Would you please return the lines of the entries below starting at the line that has "(forall b, (b" and ending at the line that has "rewrite Hf. simpl.", both included, exactly as they are?
*** Opening of DATA PROVIDED ***
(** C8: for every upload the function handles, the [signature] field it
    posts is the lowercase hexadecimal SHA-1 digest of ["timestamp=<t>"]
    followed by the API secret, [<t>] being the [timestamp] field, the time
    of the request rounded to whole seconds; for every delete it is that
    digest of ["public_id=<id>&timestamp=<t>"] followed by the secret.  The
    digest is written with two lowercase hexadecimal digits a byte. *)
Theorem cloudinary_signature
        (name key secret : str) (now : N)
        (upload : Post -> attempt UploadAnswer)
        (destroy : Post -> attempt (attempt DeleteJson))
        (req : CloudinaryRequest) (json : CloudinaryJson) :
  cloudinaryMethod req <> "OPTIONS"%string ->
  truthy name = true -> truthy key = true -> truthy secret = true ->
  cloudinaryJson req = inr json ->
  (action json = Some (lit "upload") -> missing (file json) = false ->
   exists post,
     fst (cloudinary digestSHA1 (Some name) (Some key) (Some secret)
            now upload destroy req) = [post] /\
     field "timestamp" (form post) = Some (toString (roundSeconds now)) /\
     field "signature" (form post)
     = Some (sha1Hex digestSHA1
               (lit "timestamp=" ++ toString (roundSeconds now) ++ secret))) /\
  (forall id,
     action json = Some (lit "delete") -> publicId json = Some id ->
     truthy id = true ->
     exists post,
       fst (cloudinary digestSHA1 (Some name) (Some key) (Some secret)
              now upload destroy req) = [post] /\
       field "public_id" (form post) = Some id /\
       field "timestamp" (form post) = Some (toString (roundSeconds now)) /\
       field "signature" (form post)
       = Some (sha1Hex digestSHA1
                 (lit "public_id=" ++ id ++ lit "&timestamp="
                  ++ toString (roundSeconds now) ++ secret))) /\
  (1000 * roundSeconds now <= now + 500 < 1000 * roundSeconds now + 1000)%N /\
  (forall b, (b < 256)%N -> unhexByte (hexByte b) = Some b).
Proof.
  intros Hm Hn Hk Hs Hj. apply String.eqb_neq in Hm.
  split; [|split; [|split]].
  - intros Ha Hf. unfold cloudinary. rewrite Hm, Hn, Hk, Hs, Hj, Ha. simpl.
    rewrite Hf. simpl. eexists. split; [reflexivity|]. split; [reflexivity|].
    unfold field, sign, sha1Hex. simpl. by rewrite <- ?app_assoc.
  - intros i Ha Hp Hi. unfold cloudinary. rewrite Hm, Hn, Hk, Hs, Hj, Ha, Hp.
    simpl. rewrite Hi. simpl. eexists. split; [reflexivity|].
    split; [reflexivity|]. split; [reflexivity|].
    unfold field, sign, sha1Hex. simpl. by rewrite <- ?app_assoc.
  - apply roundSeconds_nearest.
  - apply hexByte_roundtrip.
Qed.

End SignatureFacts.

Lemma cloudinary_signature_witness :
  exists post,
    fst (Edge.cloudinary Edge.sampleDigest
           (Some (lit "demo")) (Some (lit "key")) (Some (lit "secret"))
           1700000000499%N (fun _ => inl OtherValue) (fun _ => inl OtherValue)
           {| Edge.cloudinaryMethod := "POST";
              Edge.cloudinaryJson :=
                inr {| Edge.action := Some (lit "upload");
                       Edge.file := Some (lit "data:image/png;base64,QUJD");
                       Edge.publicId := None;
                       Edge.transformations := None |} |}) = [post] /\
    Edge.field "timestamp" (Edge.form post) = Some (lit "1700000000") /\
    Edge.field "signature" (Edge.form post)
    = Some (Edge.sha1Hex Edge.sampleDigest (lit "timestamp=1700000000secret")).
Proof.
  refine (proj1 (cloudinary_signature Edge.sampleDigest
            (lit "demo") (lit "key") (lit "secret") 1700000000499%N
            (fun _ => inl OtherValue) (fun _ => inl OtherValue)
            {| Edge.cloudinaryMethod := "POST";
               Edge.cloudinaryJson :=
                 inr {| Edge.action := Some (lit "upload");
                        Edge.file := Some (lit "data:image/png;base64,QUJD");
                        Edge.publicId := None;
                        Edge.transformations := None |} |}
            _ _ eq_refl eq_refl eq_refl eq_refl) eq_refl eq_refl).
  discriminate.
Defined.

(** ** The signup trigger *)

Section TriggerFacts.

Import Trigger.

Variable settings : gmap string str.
*** Close of DATA PROVIDED ***
REPLY:
  (forall b, (b < 256)%N -> unhexByte (hexByte b) = Some b).
Proof.
  intros Hm Hn Hk Hs Hj. apply String.eqb_neq in Hm.
  split; [|split; [|split]].
  - intros Ha Hf. unfold cloudinary. rewrite Hm, Hn, Hk, Hs, Hj, Ha. simpl.
    rewrite Hf. simpl. eexists. split; [reflexivity|]. split; [reflexivity|].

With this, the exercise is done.